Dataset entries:
* * * *

(** * The persistence layer of the oracle node (store/orm, store/models)

    A shallow embedding of the Go code of [store/orm/orm.go] and of the
    bulk-delete model file of [store/models], together with the properties
    of the store that the transaction manager, the head tracker and the run
    scheduler rely on.

    Go values are modelled as follows.
    - [uint64] and [uint] values are [N]; no arithmetic is performed on them
      by the embedded functions.
    - [*big.Int] / [*models.Big] values are [Z].
    - Go [string]s are [string] (sequences of bytes), [[]byte] is a list of
      bytes.
    - A Go [error] is the list of the errors it aggregates, the way
      [go.uber.org/multierr] flattens them: [[]] is the nil error.
    - The database behind [*gorm.DB] is a record of tables, each the list of
      its rows in rowid order, threaded explicitly through every function
      together with a script of the failures the driver will report. *)

From Stdlib Require Import List String Ascii ZArith NArith Bool Arith Lia.
From Stdlib Require Import Sorted Permutation.
Import ListNotations.

Local Open Scope list_scope.

(* ===================================================================== *)
(** ** Errors *)
(* ===================================================================== *)

(** [database/sql/driver.Value]: what a column value is handed over as.
    (The floating point case is not used by the embedded code.) *)
Module driver.
Inductive Value : Type :=
| Nil
| Int64 (i : Z)
| Bool (b : bool)
| Bytes (b : list Byte.byte)      (* []byte, that is []uint8 *)
| Str (s : string)                (* string *)
| Time (t : N).
End driver.

Inductive Error : Type :=
| ErrRecordNotFound                (* gorm.ErrRecordNotFound *)
| ErrDriver (msg : string)         (* an error reported by the SQL driver *)
| ErrEncode (msg : string)         (* an rlp encoding error of go-ethereum *)
| Errorf (format : string) (args : list driver.Value).  (* fmt.Errorf *)

(** A Go [error] value: the flattened list of aggregated errors. *)
Definition error : Type := list Error.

* * * *

Within the data above, pick out all lines holding the word "Require".

From Stdlib Require Import List String Ascii ZArith NArith Bool Arith Lia.
From Stdlib Require Import Sorted Permutation.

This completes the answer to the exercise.